**Task statement**
Among the lines below, keep only those from the one containing "Definition ValidateExternalURL (LookupIP" through the one containing "byte_of [10;0;0;7])) /\", and reproduce them exactly.

**The records**
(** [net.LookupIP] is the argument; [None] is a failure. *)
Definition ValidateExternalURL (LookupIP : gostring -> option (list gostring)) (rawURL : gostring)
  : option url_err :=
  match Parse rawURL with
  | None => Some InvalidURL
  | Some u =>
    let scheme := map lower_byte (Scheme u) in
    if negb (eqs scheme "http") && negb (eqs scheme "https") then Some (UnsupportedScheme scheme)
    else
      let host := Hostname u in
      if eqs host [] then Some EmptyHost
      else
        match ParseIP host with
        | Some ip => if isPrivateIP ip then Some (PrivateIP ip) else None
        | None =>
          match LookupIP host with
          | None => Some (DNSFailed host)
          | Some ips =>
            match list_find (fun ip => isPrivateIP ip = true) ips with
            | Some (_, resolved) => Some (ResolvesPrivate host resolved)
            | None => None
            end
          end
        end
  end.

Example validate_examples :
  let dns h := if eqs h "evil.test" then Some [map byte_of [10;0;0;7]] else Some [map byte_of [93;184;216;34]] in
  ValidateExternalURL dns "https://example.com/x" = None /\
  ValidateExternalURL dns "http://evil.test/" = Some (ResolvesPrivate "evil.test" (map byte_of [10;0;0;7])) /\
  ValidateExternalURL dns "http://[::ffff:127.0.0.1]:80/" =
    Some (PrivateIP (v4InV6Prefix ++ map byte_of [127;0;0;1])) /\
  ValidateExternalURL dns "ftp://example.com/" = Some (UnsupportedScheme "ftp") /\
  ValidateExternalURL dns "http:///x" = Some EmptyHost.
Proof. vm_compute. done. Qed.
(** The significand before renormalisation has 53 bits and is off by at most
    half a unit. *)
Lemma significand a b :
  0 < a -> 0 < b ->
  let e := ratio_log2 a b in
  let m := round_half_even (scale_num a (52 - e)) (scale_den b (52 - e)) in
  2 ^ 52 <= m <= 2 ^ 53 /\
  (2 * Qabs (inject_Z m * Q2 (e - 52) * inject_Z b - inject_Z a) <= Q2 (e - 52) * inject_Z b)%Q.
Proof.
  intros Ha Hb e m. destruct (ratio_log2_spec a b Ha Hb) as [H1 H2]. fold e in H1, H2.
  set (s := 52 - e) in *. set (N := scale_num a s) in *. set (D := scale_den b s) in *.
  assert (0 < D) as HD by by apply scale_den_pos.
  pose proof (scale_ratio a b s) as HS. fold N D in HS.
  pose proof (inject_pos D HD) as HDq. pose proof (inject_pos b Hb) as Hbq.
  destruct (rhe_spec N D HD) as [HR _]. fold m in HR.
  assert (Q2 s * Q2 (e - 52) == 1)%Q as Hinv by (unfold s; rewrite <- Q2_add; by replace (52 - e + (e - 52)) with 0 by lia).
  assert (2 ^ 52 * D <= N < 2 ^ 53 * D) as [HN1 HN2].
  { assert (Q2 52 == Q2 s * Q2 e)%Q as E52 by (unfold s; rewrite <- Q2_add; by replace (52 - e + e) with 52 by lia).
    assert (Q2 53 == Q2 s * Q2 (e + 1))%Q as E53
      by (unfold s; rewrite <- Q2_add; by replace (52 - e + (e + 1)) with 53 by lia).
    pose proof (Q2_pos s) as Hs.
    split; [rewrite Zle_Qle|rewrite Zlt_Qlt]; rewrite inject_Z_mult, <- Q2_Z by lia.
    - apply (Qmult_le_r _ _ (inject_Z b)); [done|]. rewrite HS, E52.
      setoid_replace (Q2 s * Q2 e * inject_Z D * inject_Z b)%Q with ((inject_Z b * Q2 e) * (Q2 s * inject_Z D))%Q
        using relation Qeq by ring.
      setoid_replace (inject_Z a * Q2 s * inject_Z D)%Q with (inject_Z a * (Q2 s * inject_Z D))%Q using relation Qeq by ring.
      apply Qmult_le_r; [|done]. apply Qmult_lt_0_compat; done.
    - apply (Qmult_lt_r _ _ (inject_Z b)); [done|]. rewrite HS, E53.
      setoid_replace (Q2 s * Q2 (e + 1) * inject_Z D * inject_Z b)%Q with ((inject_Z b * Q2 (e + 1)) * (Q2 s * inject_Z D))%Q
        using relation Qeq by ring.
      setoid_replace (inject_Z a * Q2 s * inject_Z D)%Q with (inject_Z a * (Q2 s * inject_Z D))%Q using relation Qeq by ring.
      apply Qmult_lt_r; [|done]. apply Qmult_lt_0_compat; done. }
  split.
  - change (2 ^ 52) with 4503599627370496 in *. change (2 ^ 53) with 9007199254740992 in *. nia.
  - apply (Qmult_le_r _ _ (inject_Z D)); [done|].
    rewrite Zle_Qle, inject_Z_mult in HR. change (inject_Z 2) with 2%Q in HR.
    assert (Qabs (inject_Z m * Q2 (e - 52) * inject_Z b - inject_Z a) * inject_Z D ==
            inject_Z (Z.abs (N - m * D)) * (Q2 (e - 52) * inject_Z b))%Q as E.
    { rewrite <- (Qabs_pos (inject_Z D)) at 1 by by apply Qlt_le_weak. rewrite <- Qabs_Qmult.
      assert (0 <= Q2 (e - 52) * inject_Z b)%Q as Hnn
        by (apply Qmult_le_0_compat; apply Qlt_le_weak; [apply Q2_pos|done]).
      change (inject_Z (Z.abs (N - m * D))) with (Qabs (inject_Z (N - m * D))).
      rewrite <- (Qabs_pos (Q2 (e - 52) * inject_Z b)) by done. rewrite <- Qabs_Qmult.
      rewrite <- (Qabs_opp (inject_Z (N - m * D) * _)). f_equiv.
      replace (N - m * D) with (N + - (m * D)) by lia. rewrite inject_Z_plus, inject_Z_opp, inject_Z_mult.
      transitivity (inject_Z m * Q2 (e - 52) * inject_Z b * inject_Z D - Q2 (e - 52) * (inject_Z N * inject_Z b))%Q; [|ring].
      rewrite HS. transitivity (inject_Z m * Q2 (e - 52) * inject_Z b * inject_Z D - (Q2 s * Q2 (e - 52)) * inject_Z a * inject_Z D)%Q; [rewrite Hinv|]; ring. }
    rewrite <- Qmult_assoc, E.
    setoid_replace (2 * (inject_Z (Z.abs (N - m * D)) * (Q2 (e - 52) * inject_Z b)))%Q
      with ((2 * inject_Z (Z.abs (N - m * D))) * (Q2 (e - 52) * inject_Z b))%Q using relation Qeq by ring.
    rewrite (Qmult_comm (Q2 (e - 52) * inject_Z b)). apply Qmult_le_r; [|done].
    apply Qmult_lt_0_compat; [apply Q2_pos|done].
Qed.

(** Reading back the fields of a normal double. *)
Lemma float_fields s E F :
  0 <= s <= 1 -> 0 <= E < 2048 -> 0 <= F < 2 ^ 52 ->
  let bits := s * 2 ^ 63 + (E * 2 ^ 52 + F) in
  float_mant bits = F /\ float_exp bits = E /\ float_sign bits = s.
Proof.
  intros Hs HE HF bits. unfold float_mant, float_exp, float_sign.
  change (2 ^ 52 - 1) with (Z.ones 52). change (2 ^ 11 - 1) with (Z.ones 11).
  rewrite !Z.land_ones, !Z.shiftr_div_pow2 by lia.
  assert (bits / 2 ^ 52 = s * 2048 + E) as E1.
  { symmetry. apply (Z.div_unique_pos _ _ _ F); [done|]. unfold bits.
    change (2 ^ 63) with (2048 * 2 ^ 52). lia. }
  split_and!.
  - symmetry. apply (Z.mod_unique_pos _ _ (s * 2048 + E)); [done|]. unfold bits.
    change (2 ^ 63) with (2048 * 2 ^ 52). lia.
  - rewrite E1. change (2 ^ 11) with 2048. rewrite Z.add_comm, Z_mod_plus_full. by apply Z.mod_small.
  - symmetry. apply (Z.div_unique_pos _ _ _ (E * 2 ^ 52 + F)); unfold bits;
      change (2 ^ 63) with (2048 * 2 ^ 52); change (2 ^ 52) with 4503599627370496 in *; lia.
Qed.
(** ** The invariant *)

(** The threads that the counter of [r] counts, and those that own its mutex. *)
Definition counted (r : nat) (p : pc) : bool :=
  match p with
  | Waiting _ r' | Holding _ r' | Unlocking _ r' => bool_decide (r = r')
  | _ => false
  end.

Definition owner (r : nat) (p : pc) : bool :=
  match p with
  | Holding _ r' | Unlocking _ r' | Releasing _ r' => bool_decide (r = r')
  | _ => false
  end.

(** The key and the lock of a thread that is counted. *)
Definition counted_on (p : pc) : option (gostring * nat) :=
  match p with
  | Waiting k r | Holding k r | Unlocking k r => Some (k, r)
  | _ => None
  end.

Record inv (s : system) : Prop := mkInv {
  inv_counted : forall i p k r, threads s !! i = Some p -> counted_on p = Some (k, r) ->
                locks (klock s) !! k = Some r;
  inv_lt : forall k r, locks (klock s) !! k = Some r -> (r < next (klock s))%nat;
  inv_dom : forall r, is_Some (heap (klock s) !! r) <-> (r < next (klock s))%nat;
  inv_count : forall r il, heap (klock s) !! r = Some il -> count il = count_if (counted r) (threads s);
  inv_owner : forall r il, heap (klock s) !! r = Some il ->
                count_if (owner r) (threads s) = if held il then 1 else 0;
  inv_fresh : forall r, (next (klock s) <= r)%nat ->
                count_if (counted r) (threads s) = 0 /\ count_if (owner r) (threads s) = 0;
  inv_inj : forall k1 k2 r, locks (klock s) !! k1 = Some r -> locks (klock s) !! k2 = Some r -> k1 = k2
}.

==

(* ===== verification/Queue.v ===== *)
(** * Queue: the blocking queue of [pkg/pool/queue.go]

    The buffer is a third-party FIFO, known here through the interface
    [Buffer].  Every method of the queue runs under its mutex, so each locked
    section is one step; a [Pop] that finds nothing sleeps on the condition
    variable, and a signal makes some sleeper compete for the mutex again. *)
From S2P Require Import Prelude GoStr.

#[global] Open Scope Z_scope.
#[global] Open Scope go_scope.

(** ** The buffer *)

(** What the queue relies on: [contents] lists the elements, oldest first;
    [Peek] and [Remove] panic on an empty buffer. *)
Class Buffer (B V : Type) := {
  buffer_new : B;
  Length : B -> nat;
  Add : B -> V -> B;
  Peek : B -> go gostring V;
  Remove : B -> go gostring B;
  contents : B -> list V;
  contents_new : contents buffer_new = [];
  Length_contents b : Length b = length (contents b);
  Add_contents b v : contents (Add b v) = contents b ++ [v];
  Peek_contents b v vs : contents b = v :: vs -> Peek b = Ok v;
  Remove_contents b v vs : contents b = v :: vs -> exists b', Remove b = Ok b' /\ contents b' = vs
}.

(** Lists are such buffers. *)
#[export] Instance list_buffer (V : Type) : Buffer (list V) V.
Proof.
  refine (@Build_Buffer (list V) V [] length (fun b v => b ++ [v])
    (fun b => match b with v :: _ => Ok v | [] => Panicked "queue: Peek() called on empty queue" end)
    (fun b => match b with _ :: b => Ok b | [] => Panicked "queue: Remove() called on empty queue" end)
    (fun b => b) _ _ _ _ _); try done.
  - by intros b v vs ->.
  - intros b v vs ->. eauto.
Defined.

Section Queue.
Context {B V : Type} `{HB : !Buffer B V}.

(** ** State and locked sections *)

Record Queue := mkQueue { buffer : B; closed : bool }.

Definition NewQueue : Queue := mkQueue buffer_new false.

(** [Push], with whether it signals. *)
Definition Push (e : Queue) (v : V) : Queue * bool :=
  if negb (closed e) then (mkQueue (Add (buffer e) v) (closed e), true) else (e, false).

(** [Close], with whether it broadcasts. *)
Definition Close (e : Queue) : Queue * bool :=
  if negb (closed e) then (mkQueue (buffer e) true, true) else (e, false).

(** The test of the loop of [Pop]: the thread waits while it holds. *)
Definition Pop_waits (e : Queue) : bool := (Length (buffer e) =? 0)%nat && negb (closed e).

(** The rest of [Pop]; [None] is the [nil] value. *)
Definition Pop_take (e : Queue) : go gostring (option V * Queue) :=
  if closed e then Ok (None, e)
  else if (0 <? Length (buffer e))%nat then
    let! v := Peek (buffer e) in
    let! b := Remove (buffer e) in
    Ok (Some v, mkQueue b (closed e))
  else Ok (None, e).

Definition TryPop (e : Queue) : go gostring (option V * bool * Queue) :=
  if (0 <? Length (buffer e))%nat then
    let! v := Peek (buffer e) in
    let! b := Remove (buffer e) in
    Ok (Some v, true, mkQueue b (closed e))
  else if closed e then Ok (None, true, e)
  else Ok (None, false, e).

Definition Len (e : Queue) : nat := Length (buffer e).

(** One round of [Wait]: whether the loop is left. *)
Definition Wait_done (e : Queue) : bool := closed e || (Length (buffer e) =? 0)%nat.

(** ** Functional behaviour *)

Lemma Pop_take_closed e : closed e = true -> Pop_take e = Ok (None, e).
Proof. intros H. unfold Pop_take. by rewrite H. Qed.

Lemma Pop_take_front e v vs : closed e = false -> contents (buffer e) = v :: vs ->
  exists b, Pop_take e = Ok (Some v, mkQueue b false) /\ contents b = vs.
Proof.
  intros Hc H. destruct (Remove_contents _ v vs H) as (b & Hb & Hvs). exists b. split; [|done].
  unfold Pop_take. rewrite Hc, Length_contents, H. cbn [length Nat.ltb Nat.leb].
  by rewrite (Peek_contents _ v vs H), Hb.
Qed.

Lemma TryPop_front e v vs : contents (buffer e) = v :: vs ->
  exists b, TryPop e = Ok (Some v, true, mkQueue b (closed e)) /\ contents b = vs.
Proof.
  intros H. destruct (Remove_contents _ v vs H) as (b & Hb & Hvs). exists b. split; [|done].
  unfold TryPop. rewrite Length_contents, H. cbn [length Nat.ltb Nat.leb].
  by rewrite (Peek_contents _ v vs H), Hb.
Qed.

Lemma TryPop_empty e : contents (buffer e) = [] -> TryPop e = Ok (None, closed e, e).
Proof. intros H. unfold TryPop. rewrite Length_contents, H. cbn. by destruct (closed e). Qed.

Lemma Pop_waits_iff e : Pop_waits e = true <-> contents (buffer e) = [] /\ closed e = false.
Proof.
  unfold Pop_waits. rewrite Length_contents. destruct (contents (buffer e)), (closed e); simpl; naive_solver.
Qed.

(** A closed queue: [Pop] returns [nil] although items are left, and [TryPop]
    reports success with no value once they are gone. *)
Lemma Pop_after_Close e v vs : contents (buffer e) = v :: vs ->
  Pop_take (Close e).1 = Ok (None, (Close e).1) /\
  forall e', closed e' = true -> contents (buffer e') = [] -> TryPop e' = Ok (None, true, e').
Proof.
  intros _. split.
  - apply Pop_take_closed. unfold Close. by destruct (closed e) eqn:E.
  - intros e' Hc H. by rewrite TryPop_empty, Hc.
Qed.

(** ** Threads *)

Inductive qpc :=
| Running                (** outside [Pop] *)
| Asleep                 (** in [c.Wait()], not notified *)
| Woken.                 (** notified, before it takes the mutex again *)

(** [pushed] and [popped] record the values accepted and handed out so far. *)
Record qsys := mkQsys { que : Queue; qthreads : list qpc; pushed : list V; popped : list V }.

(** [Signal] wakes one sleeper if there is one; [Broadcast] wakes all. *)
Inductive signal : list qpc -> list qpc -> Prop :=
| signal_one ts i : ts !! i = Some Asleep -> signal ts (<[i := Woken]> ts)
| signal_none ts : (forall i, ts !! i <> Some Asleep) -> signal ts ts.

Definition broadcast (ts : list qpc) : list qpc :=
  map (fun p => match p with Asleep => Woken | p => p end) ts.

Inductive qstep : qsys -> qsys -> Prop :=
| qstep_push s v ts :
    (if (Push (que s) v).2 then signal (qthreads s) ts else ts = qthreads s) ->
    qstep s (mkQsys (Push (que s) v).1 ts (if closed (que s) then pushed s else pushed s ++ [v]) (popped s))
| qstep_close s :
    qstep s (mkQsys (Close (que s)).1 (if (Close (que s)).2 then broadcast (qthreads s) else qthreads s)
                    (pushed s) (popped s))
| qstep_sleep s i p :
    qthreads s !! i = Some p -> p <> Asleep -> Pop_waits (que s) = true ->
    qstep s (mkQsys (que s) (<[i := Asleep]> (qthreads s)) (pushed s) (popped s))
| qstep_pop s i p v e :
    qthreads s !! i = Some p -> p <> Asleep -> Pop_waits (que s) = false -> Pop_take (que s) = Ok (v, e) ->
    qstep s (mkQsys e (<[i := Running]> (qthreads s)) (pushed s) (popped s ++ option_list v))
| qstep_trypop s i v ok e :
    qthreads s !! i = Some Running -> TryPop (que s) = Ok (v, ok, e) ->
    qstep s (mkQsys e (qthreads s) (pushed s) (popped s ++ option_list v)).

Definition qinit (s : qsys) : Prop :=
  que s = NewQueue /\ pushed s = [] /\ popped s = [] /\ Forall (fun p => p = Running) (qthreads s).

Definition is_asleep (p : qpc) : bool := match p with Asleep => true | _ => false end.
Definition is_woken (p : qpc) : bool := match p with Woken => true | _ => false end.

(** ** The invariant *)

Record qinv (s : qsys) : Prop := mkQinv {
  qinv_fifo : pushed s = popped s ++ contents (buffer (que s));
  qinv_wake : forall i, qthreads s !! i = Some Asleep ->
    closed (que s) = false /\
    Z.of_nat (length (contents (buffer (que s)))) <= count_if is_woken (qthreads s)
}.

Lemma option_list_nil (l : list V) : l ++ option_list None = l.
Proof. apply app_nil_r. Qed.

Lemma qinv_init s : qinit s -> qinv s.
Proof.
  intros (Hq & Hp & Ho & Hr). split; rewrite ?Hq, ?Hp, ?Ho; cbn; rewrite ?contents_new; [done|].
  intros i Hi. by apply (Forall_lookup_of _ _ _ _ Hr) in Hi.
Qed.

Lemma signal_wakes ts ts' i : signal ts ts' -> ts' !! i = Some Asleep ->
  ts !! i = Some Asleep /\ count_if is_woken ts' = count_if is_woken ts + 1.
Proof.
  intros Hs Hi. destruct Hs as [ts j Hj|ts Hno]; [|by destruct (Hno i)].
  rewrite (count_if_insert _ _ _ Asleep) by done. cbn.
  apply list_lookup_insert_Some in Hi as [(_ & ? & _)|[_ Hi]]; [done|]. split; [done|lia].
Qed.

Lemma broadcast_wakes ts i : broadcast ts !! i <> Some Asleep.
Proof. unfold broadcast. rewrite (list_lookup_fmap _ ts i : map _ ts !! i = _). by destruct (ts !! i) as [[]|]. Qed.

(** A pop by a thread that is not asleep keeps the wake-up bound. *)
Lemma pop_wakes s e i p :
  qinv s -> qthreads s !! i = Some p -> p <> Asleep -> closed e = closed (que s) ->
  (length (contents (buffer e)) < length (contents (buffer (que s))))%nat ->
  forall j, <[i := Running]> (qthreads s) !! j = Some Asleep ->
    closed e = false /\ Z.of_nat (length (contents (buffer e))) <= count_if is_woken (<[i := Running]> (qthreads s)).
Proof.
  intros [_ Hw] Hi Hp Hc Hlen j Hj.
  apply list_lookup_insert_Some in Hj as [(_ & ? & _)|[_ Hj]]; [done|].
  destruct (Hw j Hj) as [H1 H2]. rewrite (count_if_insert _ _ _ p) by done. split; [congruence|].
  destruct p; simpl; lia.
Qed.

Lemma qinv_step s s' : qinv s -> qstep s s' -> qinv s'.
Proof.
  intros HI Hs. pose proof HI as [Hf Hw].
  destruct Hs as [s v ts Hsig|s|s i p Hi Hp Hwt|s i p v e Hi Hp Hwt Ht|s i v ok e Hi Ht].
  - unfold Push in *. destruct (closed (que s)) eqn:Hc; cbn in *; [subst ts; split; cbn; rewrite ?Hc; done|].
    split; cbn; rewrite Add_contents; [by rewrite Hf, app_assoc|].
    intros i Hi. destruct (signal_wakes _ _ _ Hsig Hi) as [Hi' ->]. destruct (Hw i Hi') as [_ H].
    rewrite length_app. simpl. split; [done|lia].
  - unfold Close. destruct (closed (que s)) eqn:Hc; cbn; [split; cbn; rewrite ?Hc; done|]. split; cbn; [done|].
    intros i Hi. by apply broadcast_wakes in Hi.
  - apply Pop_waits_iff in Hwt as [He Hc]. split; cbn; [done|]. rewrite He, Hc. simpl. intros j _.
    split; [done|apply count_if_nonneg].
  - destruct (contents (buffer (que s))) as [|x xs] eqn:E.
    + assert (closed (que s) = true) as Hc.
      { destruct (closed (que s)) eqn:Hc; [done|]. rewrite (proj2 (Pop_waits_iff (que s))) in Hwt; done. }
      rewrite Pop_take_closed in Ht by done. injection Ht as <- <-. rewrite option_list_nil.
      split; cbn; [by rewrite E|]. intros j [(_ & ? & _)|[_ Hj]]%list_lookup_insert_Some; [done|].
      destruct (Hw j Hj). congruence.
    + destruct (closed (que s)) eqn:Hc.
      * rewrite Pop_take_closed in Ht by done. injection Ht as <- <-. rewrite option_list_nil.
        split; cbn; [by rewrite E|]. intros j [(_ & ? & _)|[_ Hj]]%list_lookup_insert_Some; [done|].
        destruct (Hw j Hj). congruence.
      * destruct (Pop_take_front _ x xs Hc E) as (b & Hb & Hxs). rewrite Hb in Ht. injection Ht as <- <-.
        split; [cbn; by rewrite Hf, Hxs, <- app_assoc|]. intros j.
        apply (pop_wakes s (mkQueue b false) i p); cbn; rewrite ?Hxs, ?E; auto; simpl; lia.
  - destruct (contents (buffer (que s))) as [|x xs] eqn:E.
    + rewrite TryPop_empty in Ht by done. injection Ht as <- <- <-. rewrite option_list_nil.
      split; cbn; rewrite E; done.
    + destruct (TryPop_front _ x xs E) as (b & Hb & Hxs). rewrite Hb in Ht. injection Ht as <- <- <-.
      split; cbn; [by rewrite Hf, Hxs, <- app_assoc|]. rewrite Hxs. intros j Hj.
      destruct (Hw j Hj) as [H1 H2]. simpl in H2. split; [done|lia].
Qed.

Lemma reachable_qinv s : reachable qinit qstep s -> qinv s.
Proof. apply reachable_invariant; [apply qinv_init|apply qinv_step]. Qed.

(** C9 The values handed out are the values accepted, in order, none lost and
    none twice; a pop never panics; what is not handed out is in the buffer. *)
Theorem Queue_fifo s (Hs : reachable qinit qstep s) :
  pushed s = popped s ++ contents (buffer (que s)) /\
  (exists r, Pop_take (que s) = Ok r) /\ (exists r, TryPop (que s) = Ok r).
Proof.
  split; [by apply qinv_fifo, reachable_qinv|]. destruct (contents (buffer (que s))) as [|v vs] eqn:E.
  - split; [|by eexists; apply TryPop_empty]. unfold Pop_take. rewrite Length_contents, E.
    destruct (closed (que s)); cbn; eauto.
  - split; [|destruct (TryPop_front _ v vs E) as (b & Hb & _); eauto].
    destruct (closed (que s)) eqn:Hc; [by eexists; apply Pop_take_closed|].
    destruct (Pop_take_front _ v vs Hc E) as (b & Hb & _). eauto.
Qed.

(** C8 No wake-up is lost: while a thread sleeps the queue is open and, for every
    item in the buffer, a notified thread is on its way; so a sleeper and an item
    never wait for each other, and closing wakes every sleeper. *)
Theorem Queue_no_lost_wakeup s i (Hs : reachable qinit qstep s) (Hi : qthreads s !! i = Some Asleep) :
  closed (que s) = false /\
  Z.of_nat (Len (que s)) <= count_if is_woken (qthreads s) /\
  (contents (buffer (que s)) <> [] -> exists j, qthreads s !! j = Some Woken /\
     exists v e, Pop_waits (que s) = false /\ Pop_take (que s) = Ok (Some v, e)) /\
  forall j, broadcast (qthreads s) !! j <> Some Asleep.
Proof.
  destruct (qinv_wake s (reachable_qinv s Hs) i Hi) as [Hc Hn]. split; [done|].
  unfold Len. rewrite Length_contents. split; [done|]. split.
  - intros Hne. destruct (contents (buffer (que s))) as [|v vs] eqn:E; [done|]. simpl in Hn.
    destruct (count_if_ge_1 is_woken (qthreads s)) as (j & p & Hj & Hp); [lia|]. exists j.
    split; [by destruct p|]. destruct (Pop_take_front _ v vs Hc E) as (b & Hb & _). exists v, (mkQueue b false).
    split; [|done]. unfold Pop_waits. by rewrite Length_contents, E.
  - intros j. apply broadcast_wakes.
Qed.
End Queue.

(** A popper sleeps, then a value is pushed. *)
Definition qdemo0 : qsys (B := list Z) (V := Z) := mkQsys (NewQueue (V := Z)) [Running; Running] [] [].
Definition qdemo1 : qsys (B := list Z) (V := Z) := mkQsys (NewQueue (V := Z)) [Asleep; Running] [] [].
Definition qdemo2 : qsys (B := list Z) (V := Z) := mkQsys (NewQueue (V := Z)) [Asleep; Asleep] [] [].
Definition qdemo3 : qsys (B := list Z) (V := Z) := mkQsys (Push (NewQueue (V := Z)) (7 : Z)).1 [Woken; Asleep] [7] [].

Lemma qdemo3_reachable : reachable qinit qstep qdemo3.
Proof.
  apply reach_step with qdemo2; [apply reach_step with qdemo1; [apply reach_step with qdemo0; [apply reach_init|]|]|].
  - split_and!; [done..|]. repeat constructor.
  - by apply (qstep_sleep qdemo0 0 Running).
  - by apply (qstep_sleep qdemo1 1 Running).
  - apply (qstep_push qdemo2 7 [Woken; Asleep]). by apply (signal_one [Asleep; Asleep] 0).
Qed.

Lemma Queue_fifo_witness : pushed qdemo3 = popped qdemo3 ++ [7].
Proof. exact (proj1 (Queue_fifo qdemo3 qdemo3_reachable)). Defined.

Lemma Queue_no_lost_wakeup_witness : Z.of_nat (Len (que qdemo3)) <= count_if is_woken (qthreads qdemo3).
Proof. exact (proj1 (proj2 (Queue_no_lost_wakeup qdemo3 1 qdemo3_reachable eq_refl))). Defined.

**Result for this exercise**
Definition ValidateExternalURL (LookupIP : gostring -> option (list gostring)) (rawURL : gostring)
  : option url_err :=
  match Parse rawURL with
  | None => Some InvalidURL
  | Some u =>
    let scheme := map lower_byte (Scheme u) in
    if negb (eqs scheme "http") && negb (eqs scheme "https") then Some (UnsupportedScheme scheme)
    else
      let host := Hostname u in
      if eqs host [] then Some EmptyHost
      else
        match ParseIP host with
        | Some ip => if isPrivateIP ip then Some (PrivateIP ip) else None
        | None =>
          match LookupIP host with
          | None => Some (DNSFailed host)
          | Some ips =>
            match list_find (fun ip => isPrivateIP ip = true) ips with
            | Some (_, resolved) => Some (ResolvesPrivate host resolved)
            | None => None
            end
          end
        end
  end.

Example validate_examples :
  let dns h := if eqs h "evil.test" then Some [map byte_of [10;0;0;7]] else Some [map byte_of [93;184;216;34]] in
  ValidateExternalURL dns "https://example.com/x" = None /\
  ValidateExternalURL dns "http://evil.test/" = Some (ResolvesPrivate "evil.test" (map byte_of [10;0;0;7])) /\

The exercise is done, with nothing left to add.